16 healthy control kidneys were examined among 8 subjects with median age 14.5 yrs. Among 11 kidney allografts, six (54.6%) were from living donors; median recipient age 16 yrs. Of the 11 allografts, 4 (33.3%) had IFTA (all grade 1). We found no difference in resistive indices (p=0.53) between allografts without vs. with fibrosis, or controls. Elastography measures differed between controls and all allografts (p=0.01); but did not differ between allografts with or without fibrosis.

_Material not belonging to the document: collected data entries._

Definition set_status (st : StepStatus) (s : step) : step :=
  mkStep (st_def s) st (st_attempts s).

(** The body of the loop of [propagateSkip]. *)
Definition skip_one (steps : gmap string step) (sid : string) : gmap string step :=
  match steps !! sid with
  | Some s =>
    if bool_decide (st_status s = StepStatusPending) &&
       depsAnyFailed steps (ws_DependsOn (st_def s))
    then <[sid := set_status StepStatusSkipped s]> steps
    else steps
  | None => steps
  end.

Definition propagateSkip (order : list string) (steps : gmap string step) : gmap string step :=
  foldl skip_one steps order.

Definition set_steps (steps : gmap string step) (w : Workflow) : Workflow :=
  mkWorkflow (wf_id w) (wf_runID w) steps (wf_order w).

Definition Advance (stepID : string) (status : StepStatus) (w : Workflow) : result Workflow :=
  match wf_steps w !! stepID with
  | None => Err ("workflow " +:+ fmt_q (wf_id w) +:+ ": unknown step " +:+ fmt_q stepID)
  | Some s =>
    let steps := <[stepID := set_status status s]> (wf_steps w) in
    Ok (set_steps (if decide (status = StepStatusFailed)
                   then propagateSkip (wf_order w) steps else steps) w)
  end.

Definition MarkRunning (stepID : string) (w : Workflow) : result Workflow :=
  match wf_steps w !! stepID with
  | None => Err ("workflow " +:+ fmt_q (wf_id w) +:+ ": unknown step " +:+ fmt_q stepID)
  | Some s =>
    Ok (set_steps (<[stepID := mkStep (st_def s) StepStatusRunning (st_attempts s + 1)]>
                     (wf_steps w)) w)
  end.

Definition StepDef (stepID : string) (w : Workflow) : option WorkflowStep :=
  st_def <$> wf_steps w !! stepID.

Definition StepStatus_of (stepID : string) (w : Workflow) : option StepStatus :=
  status_of (wf_steps w) stepID.

Definition Attempts (stepID : string) (w : Workflow) : Z :=
  match wf_steps w !! stepID with Some s => st_attempts s | None => 0%Z end.

(** [IsDone] and [Summary] range over the steps; the visit order has no
    influence on what they return ([IsDone_visit], [Summary_visit]), so they
    are given on the entries of the map. *)
Definition unfinished (s : step) : bool :=
  bool_decide (st_status s = StepStatusPending ∨ st_status s = StepStatusRunning).

Definition IsDone_visit (ord : list string) (w : Workflow) : bool :=
  forallb (λ e, negb (unfinished e.2)) (map_range (wf_steps w) ord).

Definition IsDone (w : Workflow) : bool := IsDone_visit (map_keys (wf_steps w)) w.

Definition IsBlocked (w : Workflow) : bool :=
  if IsDone w then false else bool_decide (length (Ready w) = 0).

Definition count_status (st : StepStatus) (entries : list (string * step)) : nat :=
  length (filter (λ e, st_status e.2 = st) entries).

Definition Summary_visit (ord : list string) (w : Workflow) : nat * nat * nat :=
  let es := map_range (wf_steps w) ord in
  (count_status StepStatusPassed es, count_status StepStatusFailed es,
   count_status StepStatusSkipped es).

Definition Summary (w : Workflow) : nat * nat * nat :=
  Summary_visit (map_keys (wf_steps w)) w.

(** ** Construction: the index *)

(** The steps a list of definitions describes, and the conditions under
    which [NewWorkflow] accepts them. *)
Definition ids (defs : list WorkflowStep) : list string := ws_ID <$> defs.

Definition deps_known (defs : list WorkflowStep) : Prop :=
  ∀ d dep, d ∈ defs → dep ∈ ws_DependsOn d → dep ∈ ids defs.

(** The dependency lists of the definitions. *)
Fixpoint deps_in (defs : list WorkflowStep) (x : string) : list string :=
  match defs with
  | [] => []
  | d :: ds => if decide (ws_ID d = x) then ws_DependsOn d else deps_in ds x
  end.

Record well_formed (defs : list WorkflowStep) : Prop := mkWellFormed {
  wfd_some : defs ≠ [];
  wfd_ids : ("" ∉ ids defs);
  wfd_nodup : NoDup (ids defs);
  wfd_known : deps_known defs;
  wfd_acyclic : acyclic (deps_in defs);
}.

(** Legal visits: each map is visited once per key. *)
Definition legal_visits (defs : list WorkflowStep) (v : visits) : Prop :=
  visit_refs v ≡ₚ ids defs ∧ visit_degrees v ≡ₚ ids defs ∧ visit_queue v ≡ₚ ids defs.

Definition new_step (d : WorkflowStep) : step := mkStep d StepStatusPending 0.

(** The map [index_steps] builds. *)
Fixpoint steps_of (defs : list WorkflowStep) (steps : gmap string step) : gmap string step :=
  match defs with
  | [] => steps
  | d :: ds => steps_of ds (<[ws_ID d := new_step d]> steps)
  end.

Lemma index_steps_ok id i defs steps m :
  index_steps id i defs steps = Ok m ↔
  ("" ∉ ids defs) ∧ NoDup (ids defs) ∧ (∀ x, x ∈ ids defs → steps !! x = None) ∧
  m = steps_of defs steps.
Proof.
  revert i steps. induction defs as [|d ds IH]; intros i steps; simpl.
  - split; [intros [= <-]|naive_solver]. split_and!; [apply not_elem_of_nil|constructor| |done].
    intros x Hx. by apply not_elem_of_nil in Hx.
  - unfold ids in *. csimpl. rewrite not_elem_of_cons, NoDup_cons.
    destruct (decide (ws_ID d = "")) as [He|He]; [split; [done|naive_solver]|].
    destruct (steps !! ws_ID d) as [s|] eqn:Hl.
    { split; [done|]. intros (_ & _ & Hn & _). rewrite Hn in Hl by left. done. }
    rewrite IH. split.
    + intros (H1 & H2 & H3 & ->). split_and!; try done.
      * intros Hin. specialize (H3 _ Hin). by rewrite lookup_insert_eq in H3.
      * intros x [->|Hx]%elem_of_cons; [done|]. specialize (H3 _ Hx).
        rewrite lookup_insert in H3. by case_decide.
    + intros ((? & ?) & (? & ?) & H3 & ->). split_and!; try done.
      intros x Hx. rewrite lookup_insert_ne by (intros <-; done). apply H3. by right.
Qed.

Lemma steps_of_lookup defs steps x :
  NoDup (ids defs) →
  steps_of defs steps !! x =
    match list_find (λ d, ws_ID d = x) defs with
    | Some (_, d) => Some (new_step d)
    | None => steps !! x
    end.
Proof.
  revert steps. induction defs as [|d ds IH]; intros steps Hnd; simpl; [done|].
  unfold ids in Hnd. csimpl in *. apply NoDup_cons in Hnd as [Hd Hnd].
  rewrite IH by done. case_decide as Hx; simpl.
  - destruct (list_find _ ds) as [[j e]|] eqn:Ef; simpl.
    + apply list_find_Some in Ef as (Hj & He & _). exfalso. apply Hd.
      rewrite Hx, <- He. apply list_elem_of_fmap. eauto using list_elem_of_lookup_2.
    + subst. by rewrite lookup_insert_eq.
  - destruct (list_find _ ds) as [[j e]|]; simpl; [done|]. by rewrite lookup_insert_ne.
Qed.

Section indexed.
Context (defs : list WorkflowStep) (Hnd : NoDup (ids defs)).

Lemma indexed_lookup x s :
  steps_of defs ∅ !! x = Some s ↔ ∃ d, d ∈ defs ∧ ws_ID d = x ∧ s = new_step d.
Proof.
  rewrite steps_of_lookup by done. destruct (list_find _ defs) as [[i d]|] eqn:Ef.
  - apply list_find_Some in Ef as (Hi & Hx & _). split.
    + intros [= <-]. exists d. eauto using list_elem_of_lookup_2.
    + intros (d' & [j Hj]%list_elem_of_lookup & Hx' & ->). do 2 f_equal.
      assert (i = j) as <-; [|congruence].
      eapply (NoDup_lookup (ids defs)); [done|..]; unfold ids;
        rewrite list_lookup_fmap; [by rewrite Hi|]. rewrite Hj. simpl. congruence.
  - apply list_find_None in Ef. rewrite lookup_empty. split; [done|].
    intros (d & Hd & Hx & _). rewrite Forall_forall in Ef. by destruct (Ef d Hd).
Qed.

Lemma indexed_dom x : is_Some (steps_of defs ∅ !! x) ↔ x ∈ ids defs.
Proof.
  unfold is_Some, ids. setoid_rewrite indexed_lookup. rewrite list_elem_of_fmap. naive_solver.
Qed.

Lemma indexed_visit ord : ord ≡ₚ ids defs → iteration_of (steps_of defs ∅) ord.
Proof.
  intros Hord. apply iteration_of_intro; [by rewrite Hord|].
  intros k. by rewrite Hord, indexed_dom.
Qed.

Lemma indexed_size : size (steps_of defs ∅) = length defs.
Proof.
  rewrite <- (iteration_of_length _ (ids defs)) by by apply indexed_visit.
  unfold ids. by rewrite length_fmap.
Qed.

Among subjects with CEUS, mean transit time was the only parameter significantly prolonged in the allografts with fibrosis (vs. those without) (p=0.04).

Conclusion

In this cohort, RIs did not differ between groups. Tissue stiffness, by elastography, differed between controls and allografts but not between those with and those without fibrosis. CEUS detected differences in mean transit time between allografts with vs. without fibrosis, suggesting CEUS may be a sensitive biomarker to detect fibrosis. A larger sample and longitudinal data are needed for validation.